Let me share three points that those families would want me to share. First, the EHCP process is complicated and isolating. Only 6% of respondents described it as “very positive”. Parents said that the majority of EHCPs granted on the first application took over 30 weeks to be completed.
Secondly, a persistent theme was that there was a lack of teacher and staff understanding of how to support pupils with ADHD or autism. Schools are reluctant to acknowledge needs until a crisis point is reached. One respondent said:
“It took for my child to have a breakdown”
and
“get medically signed off before they listened”.
Our overstretched teachers do not have the capacity to manage, and they need support and training.
Thirdly, perhaps most concerning is the increase in non-school attendance. Some 25% of the parents who responded to my consultation said that they had home-schooled their children for a time due to a lack of suitable provision.

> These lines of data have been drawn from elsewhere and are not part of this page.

Lemma sys_user_print_spec (s : kstate) i p n buf pa t :
  current s = Some i -> procs s !! i = Some p ->
  writable (smem s) (pagetable p) buf pa -> 0 <= buf < MAXVA ->
  cstr (smem s) (pa + buf mod PGSIZE) t -> buf mod PGSIZE + Z.of_nat (length t) + 1 <= PGSIZE ->
  Byte.x25 ∉ t -> (length t < 256)%nat ->
  sys_user_print buf n s = Ok 0 (write_stderr t s).
Proof.
  intros Hc Hp [Hwf He Hr Hn] Hbuf Hstr Hlen Hdir Ht. unfold sys_user_print.
  pose proof (Z.mod_pos_bound buf PGSIZE eq_refl) as Hmod.
  eapply bind_ok; [reflexivity|]. rewrite Hc. eapply bind_ok; [reflexivity|].
  eapply bind_ok; [by apply deref_ok|].
  assert (zoom (user_va_to_pa (pagetable p) buf) s = Ok (pa + buf mod PGSIZE) s) as E.
  { unfold zoom. cbn [lget lens_k_mm]. rewrite user_va_to_pa_spec by done.
    change (smem (kmm s)) with (smem s). destruct (stack_pte pa Hr) as [Hpa _].
    destruct (descend _ _ _) eqn:Hd; cycle 1.
    { unfold entry in He. rewrite Hd in He. exfalso. clear -He Hpa Hr. rewrite <- He in Hpa.
      destruct Hr as (_ & Hlo & _). change (PTE2PA 0) with 0 in Hpa. consts. lia. }
    rewrite He, Hpa, u64_small by (destruct Hr as (_ & ? & ?); consts; lia). by destruct s. }
  eapply bind_ok; [exact E|].
  eapply bind_ok; [apply (read_string_spec _ t); [exact Hstr|destruct Hr as (_ & ? & ?); split; lia]|].
  eapply bind_ok; [apply vprintk_text, text_plain; done|].
  rewrite clip_text by lia. by rewrite (proj2 (Nat.ltb_lt _ _) Ht).
Qed.

(** [t] has been printed for [p]; the machine apart nothing has changed, and of
    the memory the trap frame at most. *)
Record printed_only (s s' : kstate) (p : process) (t : list byte) : Prop := {
  po_machine : s' = lput (lget s' : machine) s;
  po_console : Mem.console (lget s') = Mem.console (lget s) ++ [t];
  po_mem : forall z, page_aligned z -> z <> trapframe p -> same_page z (smem s) (smem s');
}.

(** The system call, from the trap to the way back. *)
Lemma print_call pc s i p g out pa n t :
  user_mode s i p g -> writable (smem s) (pagetable p) out pa ->
  pa <> trapframe p -> ~ in_tree (smem s) (pagetable p) (trapframe p) -> 0 <= out < MAXVA ->
  cstr (smem s) (pa + out mod PGSIZE) t -> out mod PGSIZE + Z.of_nat (length t) + 1 <= PGSIZE ->
  Byte.x25 ∉ t -> (length t < 256)%nat ->
  let g1 := passed g [SYS_user_print; out; n; 0; 0; 0; 0; 0] in
  wp (do_user_call pc SYS_user_print out n 0 0 0 0 0) (fun v s' => v = 0 /\
    user_mode s' i p (<[r_a0 := 0]> (<[r_t6 := trapframe p]> g1)) /\
    csr sepc (lget s') = u64 (pc + 4) /\ printed_only s s' p t) never s.
Proof.
  intros HU HW Hne Hntf Hout Hstr Hlen Hdir Ht g1. pose proof HU as [Hcur Hp _ _ _ _ _ _ Hfr _].
  eapply wp_mono; [apply (do_user_call_spec pc s i p g SYS_user_print out n 0 0 0 0 0
    (fun r s2 => r = 0 /\ printed_only s s2 p t) HU)| |done].
  - fold g1. intros s1 [Hput _ _ Hm _ Hl Hcon].
    rewrite smem_put_gpr in Hm. assert (kvars s1 = kvars s) as Hk by (rewrite Hput; done).
    assert (Hc1 : current s1 = Some i /\ procs s1 !! i = Some p).
    { unfold kvars in Hk. injection Hk as -> -> _ _ _. done. }
    destruct Hc1 as [Hc1 Hp1].
    assert (forall q, page_aligned q -> q <> trapframe p -> same_page q (smem s) (smem s1)) as Hs.
    { intros q Hq Hqt. symmetry. apply Hm.
      destruct (page_disjoint q (trapframe p) Hq (proj1 Hfr) Hqt); unfold sizeof_trapframe; consts; lia. }
    pose proof HW as [Hwf _ Hr _]. pose proof (Z.mod_pos_bound out PGSIZE eq_refl) as Hmod.
    change (do_syscall (u64 SYS_user_print) (u64 out) (u64 n) (u64 0) (u64 0) (u64 0) (u64 0) (u64 0))
      with (sys_user_print (u64 out) (u64 n)).
    rewrite (u64_small out) by (change MAXVA with 0x4000000000 in Hout; lia).
    eapply wp_intro; [apply (sys_user_print_spec s1 i p (u64 n) out pa t); try done|].
    + apply (writable_frame _ _ _ _ _ HW). intros q Hq. apply Hs; [apply (pt_ram _ _ Hwf q Hq)|by intros ->].
    + destruct Hstr as [Hnul Hb]. split; [done|]. rewrite <- Hb. apply load_bytes_same_on.
      eapply same_on_sub; [| |symmetry; apply Hs; [apply Hr|exact Hne]]; lia.
    + split; [|split; [done|split]].
      * split; [exact Hc1|]. split; [by exists p|].
        rewrite smem_write_stderr. split; [done|]. split; [done|]. exact Hl.
      * rewrite Hput. unfold write_stderr, put_gpr. by rewrite !lget_lput, !lput_lput.
      * change (Mem.console (lget s1) ++ [t] = Mem.console (lget s) ++ [t]). by rewrite Hcon.
      * intros z Hz Hzt. rewrite smem_write_stderr. by apply Hs.
  - intros v s' (r & s2 & -> & (-> & HP) & [(p2 & Hp2 & HU2) _ Hepc Hm Hcon2 Hput2]).
    split; [done|]. fold g1 in HU2. destruct HP as [Hput Hcon Hs].
    assert (p2 = p) as -> by (rewrite Hput in Hp2; simpl in Hp2; congruence).
    split; [exact HU2|]. split; [by rewrite Hepc, u64_add_u64|]. split.
    + rewrite Hput2, Hput. by rewrite !lget_lput, !lput_lput.
    + by rewrite Hcon2.
    + intros z Hz Hzt. etransitivity; [by apply Hs|]. symmetry. apply Hm.
      destruct (page_disjoint z (trapframe p) Hz (proj1 Hfr) Hzt); unfold sizeof_trapframe; consts; lia.
Qed.
(** printu as a whole: the buffer, the trap frame and the console. *)
Lemma printu_spec pc apc out out0 fmt vl t s i p g pa :
  user_mode s i p g -> writable (smem s) (pagetable p) out pa ->
  pa <> trapframe p -> ~ in_tree (smem s) (pagetable p) (trapframe p) ->
  0 <= out < MAXVA -> out mod PGSIZE + 256 <= PGSIZE -> length out0 = 256%nat ->
  text false false fmt vl = Some t -> (length t < 256)%nat -> Byte.x00 ∉ t -> Byte.x25 ∉ t ->
  wp (printu pc apc out out0 fmt vl) (fun v s' => v = 0 /\
    user_mode s' i p (<[r_a0 := 0]> (<[r_t6 := trapframe p]>
      (passed g [SYS_user_print; out; Z.of_nat (length t); 0; 0; 0; 0; 0]))) /\
    csr sepc (lget s') = u64 (pc + 4) /\
    s' = lput (lget s' : machine) s /\ Mem.console (lget s') = Mem.console (lget s) ++ [t] /\
    (forall z, page_aligned z -> z <> trapframe p -> z <> pa -> same_page z (smem s) (smem s'))) never s.
Proof.
  intros HU HW Hne Hntf Hout Hmod Hl0 Ht Hlen Hnul Hdir.
  pose proof (vsnprintf_text out0 fmt vl) as Hv. rewrite Ht, Hl0 in Hv. change (Z.of_nat 256) with 256 in Hv.
  pose proof HW as [Hwf _ Hr Hn]. pose proof (Z.mod_pos_bound out PGSIZE eq_refl) as Hm.
  assert (final_buffer out0 t = t ++ Byte.x00 :: drop (S (length t)) out0) as Hf.
  { unfold final_buffer. rewrite Hl0. change (256 =? 0)%nat with false. cbv iota.
    replace (length t `min` (256 - 1))%nat with (length t) by lia. by rewrite firstn_all. }
  assert (length (final_buffer out0 t) = 256%nat) as Hlf by (by rewrite length_final_buffer).
  unfold printu. rewrite Hv. rewrite s32_small, u64_small by lia.
  rewrite (proj2 (Z.ltb_lt (Z.of_nat (length t)) 256)) by lia.
  eapply wp_bind_ok; [apply (user_fill_spec apc _ out pa _ s (writable_storable _ _ _ _ HW) (um_satp _ _ _ _ HU)); lia|].
  cbv beta zeta. set (s1 := put_mem _ s). apply wp_bind.
  assert (smem s1 = store_bytes (smem s) (pa + out mod PGSIZE) (t ++ Byte.x00 :: drop (S (length t)) out0)) as Em.
  { unfold s1. by rewrite smem_put_mem, Hf. }
  assert (forall q, in_tree (smem s) (pagetable p) q -> same_page q (smem s) (smem s1)) as Htree.
  { rewrite Em, <- Hf. apply (tree_store _ _ pa); [done|apply Hr|done|lia|lia]. }
  destruct (pt_frame _ _ _ Htree Hwf) as (_ & Ht1 & _).
  eapply wp_mono; [apply (print_call pc s1 i p g out pa (Z.of_nat (length t)) t); try done| |done].
  - apply (user_mode_store _ _ _ _ pa); [done|apply Hr|done|lia|lia].
  - by apply (writable_frame _ _ _ _ _ HW).
  - by rewrite Ht1.
  - rewrite Em. by apply cstr_stored.
  - lia.
  - intros v s' (-> & HU' & Hepc & [Hput Hcon Hs]). apply wp_ret. split; [done|]. split; [done|]. split; [done|].
    split; [rewrite Hput; unfold s1, put_mem; by rewrite !lget_lput, !lput_lput|].
    split; [rewrite Hcon; unfold s1, put_mem; by rewrite lget_lput|].
    intros z Hz Hzt Hzp. etransitivity; [|by apply Hs]. rewrite Em, <- Hf. symmetry.
    apply store_bytes_same_on. destruct (page_disjoint z pa Hz (proj1 Hr) Hzp); lia.
Qed.
End Printu.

This is not just a SEND crisis; it is a crisis of trust between families and parents, and teachers and local authorities. It is a crisis that has been a decade in the making, and our children are growing up bearing the consequences. That is why I welcome the fact that the Government are tackling the issue head on. The Conservative party watched the SEND crisis destroy families, yet was unable to fix it, while Reform seems to think that children who need support are just badly behaved. But parents in North Northumberland are desperate for their children to thrive. They are desperate for someone to listen to their children and to them. That is why I look forward to the reform of the system that the Government will shortly introduce.